At 5:28 you have it backwards. The output should provide negative feedback into the inverting terminal and the 47K ohm resistor should be fed into the non-inverting terminal. The circuit will not work the way you describe. It did work, however, because you mis-identified the inverting and non-inverting terminals and actually connected them opposite to your narrative. Take a look at the circuit diagram at 3:28.
Dang. You are right, I misidentified those when describing the setup at 5:28. The circuit was setup correctly, it was just my description. I'll pin this comment so others can see if they're confused. Thanks for catching that!
I had minor confusion about the inverting terminal last night because what I was looking at vs what I heard lol. I watched it again before bed, revisited the video this afternoon, and your comment just helped me out. ATM, my primary area of interest is designing and building musical equipment, and there will always be a need for some devices to be a low impedance output.
@@zainabashai7546 lets assume that we give the feedback loop to non inverting and give the input signal at inverting if we do that the output of op amp will tend to saturate towards the rails (+vcc and -vee) as lets assume the non inverting terminal signal at one instance of time has higher voltage than inverting ,when this happens the o/p voltage is amplified and fed back again into the non inverting causing the same stuff to happen again and the o/p is amplified until it saturates to +vcc similarly in other case if inverting is grater than non inverting we go on until we reach -vee
Wow....what a great resolve. I was trying to understand someone's circuit. He made a little circuit using a dual op-amp (LM358) to amplify a small signal needed for an analog movement in an old radio. By analog movement I mean the signal strength indicator (the meter. I believe it must be a baby size micro-amp-meter. Possibly 50-to-150uAmps). So he used the 2 op-amps in a series configuration but didn't know that the very first op-am was configured as a voltage follower (so the existing signal could be amplified without unbalancing the signal itself. Wow..this is what I needed to snow. I have subscribed right away!. Thank you. PS: I'm just beginning to understand the world of OP-amps. They are so versatile is unreal. I hope to master it one day (fingers crossed) :)))
Thanks for these videos, they really have improved my knowledge of circuits. You also consistently answer questions in the comments, making sure your viewers understand the concepts, which is something I haven't seen other youtubers do. Keep up with the great work.

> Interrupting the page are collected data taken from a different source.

(* ===== verification/RedBlackTreeInsert.v ===== *)
(** * Insertion into the tree

    [tree_ok value s t]: the memory is a red-black tree with the nodes of
    [t], its value sums, its ring list and its counter.  An insertion finds
    an equal node, or adds the new node at its place. *)

From S2P Require Import Prelude Storage RedBlackTree RedBlackTreeShape RedBlackTreeBalance RedBlackTreeWalks.
From stdpp Require Import base list gmap numbers option sets.
#[local] Open Scope Z_scope.

Section variant.
Context `{LL : LeafLinked}.

Record tree_ok (value : ptr → Z) (s : RedBlackTree) (t : tree) : Prop := {
  ok_zip : zipv [] value s t [];
  ok_ring : ringed s (nodes t);
  ok_elements : rbt_Elements s = Z.of_nat (length (nodes t));
  ok_balance : ∃ n, rb t n;
  ok_root : color t = Black
}.

Lemma tree_fuel value s t : tree_ok value s t → (S (length (nodes t)) <= treeFuel s)%nat.
Proof. intros Hok. unfold treeFuel. rewrite (ok_elements _ _ _ Hok). lia. Qed.

(** The memory after the new leaf has been linked. *)
Definition leafed (p : ptr) (k : list frame) (s : RedBlackTree) : RedBlackTree :=
  set_Subtree Right (LNode p) LTree (set_Subtree Left (LNode p) LTree
    (set_Parent (LNode p) (parent k) (set_Subtree (side k) (parent k) (LNode p) s))).

Lemma zip_leafed s p k : zipper [] s E k → p ∉ nodes (plug E k) →
  zipper [] (leafed p k s) (T (Color s (LNode p)) E p E) k.
Proof.
  intros Hz Hp. pose proof (nodup_plug _ _ (z_nodup _ _ _ _ Hz)) as (_ & Hk & _).
  destruct Hz as [_ Hc Hn Hb Hu]. rewrite elem_plug in Hp.
  assert (parent k ≠ LNode p) as Hkp by (intros Heq%parent_elem; tauto).
  split.
  - simpl. unfold leafed. fields_solve.
  - apply (rep_ctx_replace s _ _ LTree); [done| | | |done].
    + intros g Hg Hne. assert (g ≠ p) by (intros ->; tauto). unfold leafed. fields_solve.
    + intros Hne. destruct (parent_ctx k Hne) as (g & Hg & Hin). pose proof (other_ne (side k)).
      unfold leafed. rewrite Hg in *. fields_solve.
    + unfold leafed. simpl. fields_solve.
  - rewrite nodes_plug in Hn |- *. simpl. rewrite nodup_middle. apply NoDup_app in Hn as (? & ? & ?).
    unfold ctxnodes in Hp. set_solver.
  - unfold leafed. destruct k as [|f k]; simpl; fields_solve.
  - intros g Hg _. rewrite elem_plug in Hg. simpl in Hg. rewrite <- (Hu g).
    + unfold leafed. assert (g ≠ p) by set_solver.
      assert (parent k ≠ LNode g) by (intros Heq%parent_elem; tauto). fields_solve.
    + rewrite elem_plug. set_solver.
    + set_solver.
Qed.

Lemma sister_sums_ctx value s k l : sums_ctx value s k l → sister_sums value s k.
Proof.
  revert l. induction k as [|f k IH]; intros l; simpl; [constructor|]. intros (_ & ? & ?). constructor; [done|by eapply IH].
Qed.

Lemma sister_sums_ext value s s' k : (∀ p, p ∈ ctxnodes k → ValueSum s' (LNode p) = ValueSum s (LNode p)) →
  sister_sums value s k → sister_sums value s' k.
Proof.
  unfold sister_sums. rewrite !Forall_forall. intros Hs Hk f Hf. eapply sums_ext; [|by apply Hk].
  intros p Hp. apply Hs. by eapply sister_ctx.
Qed.

(** The new node is linked behind its predecessor. *)
Lemma wp_linkList s c p k (Q : unit → RedBlackTree → Prop) : zipper [] s (T c E p E) k →
  ringed s (lefts k ++ rights k) → (length (nodes (plug (T c E p E) k)) <= treeFuel s)%nat →
  (∀ s', only_list s s' → ringed s' (nodes (plug (T c E p E) k)) → Q tt s') →
  wp (if USE_LEAFLINKED then
        prev ← RedBlackTreeInternalFindPrev (LNode p);
        if decide (prev = LTree) then doubleLinkedRingListAddHead (LNode p)
        else doubleLinkedRingListAddAfter prev (LNode p)
      else mret tt) Q s.
Proof.
  intros Hz Hr Hf HQ. pose proof (z_nodup _ _ _ _ Hz) as Hnd. unfold ringed in *. destruct USE_LEAFLINKED.
  2: { apply wp_ret, HQ; [done|done]. }
  specialize (Hr eq_refl). rewrite nodes_plug in Hnd. simpl in Hnd.
  pose proof Hnd as (_ & _ & Hp & _ & _)%nodup_middle. apply wp_bind. unfold RedBlackTreeInternalFindPrev.
  eapply (wp_internalFind _ Left _ _ E p E); [done|done|]. simpl. rewrite app_nil_r.
  assert (wp (doubleLinkedRingListAddAfter (lastl (lefts k)) (LNode p)) Q s) as Hadd.
  { eapply wp_addAfter; [done|done|]. apply HQ; [done|]. intros _. rewrite nodes_plug. simpl. by apply ring_linked. }
  case_decide as Hl; [|done]. unfold doubleLinkedRingListAddHead. by rewrite <- Hl.
Qed.

Lemma only_list_same s s' : only_list s s' → ∀ x, same_node s s' x.
Proof. intros [Hs _] x. apply Hs. Qed.

Lemma wp_linkNode value s p k c (Q : unit → RedBlackTree → Prop) : zipv [] value s E k →
  ringed s (nodes (plug E k)) → rbt_Elements s = Z.of_nat (length (nodes (plug E k))) → p ∉ nodes (plug E k) →
  (if c <? 0 then Left else Right) = side k →
  (∀ s' c', zipper [] s' (T c' E p E) k → sums value s' (T c' E p E) → sister_sums value s' k →
     ValueSum s' LTree = 0 → Color s' LTree = Black → ringed s' (nodes (plug (T c' E p E) k)) →
     rbt_Elements s' = Z.of_nat (length (nodes (plug (T c' E p E) k))) → Q tt s') →
  wp (linkNode value (parent k) c (LNode p)) Q s.
Proof.
  intros [Hz HS H0 HB] Hr He Hp Hc HQ. unfold linkNode. rewrite Hc.
  apply wp_wr; [apply parent_not_null|]. do 4 (apply wp_wr; [done|]). fold (leafed p k s).
  pose proof (zip_leafed _ _ _ Hz Hp) as Hz1. set (s1 := set_ValueSum (LNode p) _ (leafed p k s)).
  assert (zipper [] s1 (T (Color s (LNode p)) E p E) k) as Hz2 by (by apply (zip_same _ (leafed p k s))).
  rewrite nodes_plug in Hp, Hr, He. simpl in Hp, Hr, He. rewrite elem_of_app in Hp.
  assert (Z.of_nat (length (nodes (plug (T (Color s (LNode p)) E p E) k))) = rbt_Elements s + 1) as Hlen.
  { rewrite nodes_plug. simpl. rewrite length_app in *. simpl. lia. }
  apply wp_bind. eapply wp_linkList; [done|done| |].
  { unfold treeFuel. change (rbt_Elements s1) with (rbt_Elements s). lia. }
  intros s2 Hl Hr2. pose proof Hl as [Hv He2]. apply wp_modify. apply (HQ _ (Color s (LNode p))).
  - apply (zip_same _ s2); [done|]. apply (zip_same _ s1); [by apply only_list_same|done].
  - simpl. split_and!; try done. change (ValueSum s2 (LNode p) = csum value [p]). rewrite (proj2 (Hv (LNode p))). unfold s1, leafed. fields. rewrite decide_True by done.
    simpl. unfold csum, l_valuesum. simpl. by rewrite Z.add_0_r.
  - apply sums_plug in HS as [_ HS]. apply sister_sums_ctx in HS. eapply sister_sums_ext; [|done]. intros g Hg.
    assert (g ≠ p) by (intros ->; unfold ctxnodes in Hg; set_solver).
    change (ValueSum s2 (LNode g) = ValueSum s (LNode g)). rewrite (proj2 (Hv (LNode g))). unfold s1, leafed. fields_solve.
  - change (ValueSum s2 LTree = 0). rewrite (proj2 (Hv LTree)). unfold s1, leafed. fields_solve.
  - change (Color s2 LTree = Black). by rewrite (proj1 (proj2 (proj1 (Hv LTree)))).
  - exact Hr2.
  - change (rbt_Elements s2 + 1 = Z.of_nat (length (nodes (plug (T (Color s (LNode p)) E p E) k)))).
    rewrite He2, Hlen. done.
Qed.

(** The end of both operations: the root is painted black. *)
Lemma wp_colorRoot_black X value s0 t0 s (Q : unit → RedBlackTree → Prop) : balanced X value s0 t0 s → nodes t0 ≠ [] →
  (∀ s' t' n, zipv X value s' t' [] → nodes t' = nodes t0 → rb t' n → color t' = Black → same_list s0 s' → Q tt s') →
  wp (colorRoot Black) Q s.
Proof.
  intros (t & m & Hz & Hn & Hm & Hl) Hne HQ. assert (t ≠ E) by (by intros ->).
  unfold colorRoot. apply wp_rd; [done|]. pose proof (zip_hole _ _ _ _ (zv_zip _ _ _ _ _ Hz)) as Hh. simpl in Hh. rewrite Hh.
  apply wp_wr_last; [apply root_not_null|]. apply (HQ _ (paint Black t) m).
  - by apply zipv_paint.
  - by rewrite nodes_paint.
  - done.
  - by destruct t.
  - destruct Hl as (? & ? & ?). done.
Qed.

Lemma wp_insert value cmp s t p : tree_ok value s t → probe_ok cmp (nodes t) → p ∉ nodes t →
  wp (RedBlackTreeInsert cmp value (LNode p))
    (λ r s', match l_find cmp (nodes t) with
             | Some q => r = LNode q ∧ s' = s
             | None => r = LNode p ∧ ∃ t', tree_ok value s' t' ∧ nodes t' = l_insert cmp p (nodes t)
             end) s.
Proof.
  intros Hok Hpr Hp. pose proof (tree_fuel _ _ _ Hok) as Hf. destruct Hok as [Hz Hr He [n Hn] Hc].
  unfold RedBlackTreeInsert. apply wp_bind, wp_gets. apply wp_rd; [done|].
  pose proof (zip_hole _ _ _ _ (zv_zip _ _ _ _ _ Hz)) as Hh. simpl in Hh. rewrite Hh. apply wp_bind.
  eapply (wp_locate _ _ _ _ t []); [apply Hz|by split|done|lia|done|..].
  { intros q Hq. simpl in Hq. rewrite Hq. by apply wp_ret. }
  simpl plug. intros k c' <- Hs Hside. rewrite searched_missing by done. rewrite zipv_plug in Hz.
  apply wp_bind. apply wp_linkNode; [done..|]. intros s1 c1 Hz1 St Sk S0 HB Hr1 He1.
  apply wp_rd; [done|]. pose proof (zip_node _ _ Left _ _ _ _ _ Hz1) as (HP & _). rewrite HP.
  pose proof (length_ctx k) as Hlen.
  apply wp_bind. eapply wp_upToRoot; [done|lia|]. intros s2 (Hsame & Hl & HS) Hsums.
  apply wp_wr; [done|]. set (s3 := set_Color (LNode p) Red s2).
  assert (zipv [] value s3 (T Red E p E) k) as Hz3.
  { apply (zipv_paint _ _ _ (T c1 E p E)); [|done]. split.
    - by apply (zip_same _ s1).
    - by apply Hsums.
    - rewrite HS by apply tree_spine. done.
    - by rewrite (proj1 (proj2 (Hsame LTree))). }
  destruct (unplug_rb E k n) as (n' & HE & Hk & _); [done..|]. inversion HE; subst.
  apply wp_bind. eapply wp_mono; [apply (wp_insertFixup _ _ _ _ _ 1 _ Hz3); try done; [by repeat constructor|lia]|].
  intros u s4 Hb; cbn beta in Hb. apply wp_bind. eapply wp_colorRoot_black; [done|by rewrite nodes_plug; simpl; destruct (lefts k)|].
  intros s5 t' m Hz5 Hn5 Hm5 Hc5 Hl5. apply wp_ret. split; [done|]. exists t'. split.
  - split; [done| | |by exists m|done].
    + rewrite Hn5, nodes_plug. rewrite nodes_plug in Hr1. intros Hu. apply (ring_same s3); [done|].
      apply (ring_same s2); [done|]. apply (ring_same s1); [done|by apply Hr1].
    + rewrite Hn5, nodes_plug. rewrite nodes_plug in He1. destruct Hl5 as (_ & _ & ->).
      change (rbt_Elements s3) with (rbt_Elements s2). by destruct Hl as (_ & _ & ->).
  - rewrite Hn5, !nodes_plug. simpl. symmetry. destruct Hs. by apply l_insert_app.
Qed.
End variant.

Thanks for the feedback! We do try and answer as much as we can in the comments but I know I miss a lot. I think our Discord channel is starting to pick up more as well, with some good answers and insights there as well.
I've just this minute, finally got my head around what high/low impedance really means... Great stuff... thanks. Be interesting to see what it'd look like to build a voltage follower using BJTs or FETs.
Thanks Josh. It's worth pointing out that the output draws current from the power supply rather than the input source itself. So there's no magic involved. Something that I struggle with - and something that is rarely mentioned - is what to do about powering the opamp. This is to do with how close the input voltage can get to the power rails. It's a subject that tutorials skimp over and taken as a given, but can leave nebies like me puzzled as to why I'm not getting the output I expect.
Good feedback, thank you! You are totally right - all the power from the output comes from the power supply. I did finish shooting all of the op-amps videos we have planned and while mentioning the rail-to-rail output, I didn't mention the input voltage versus power rails in them either...
I use this circuit often to feed remote sensors . If you stick a blocking diode into the supply voltage of the op amp you get non destructive short circuit protection as well as reverse battery protection without damage to the op-amp. ?¿
I'm assuming that op amp has sentimental value considering when it was purchased. My first serious dual op amp circuit turned out to become a high gain distortion pedal with soft clipping germanium diodes, and soon I will retire it to showcase more like a trophy. When I "designed" it, I really had no scientific understanding and relied on tutorial basics of setting gain, RC filters and diodes on the feedback path to produce soft clipping.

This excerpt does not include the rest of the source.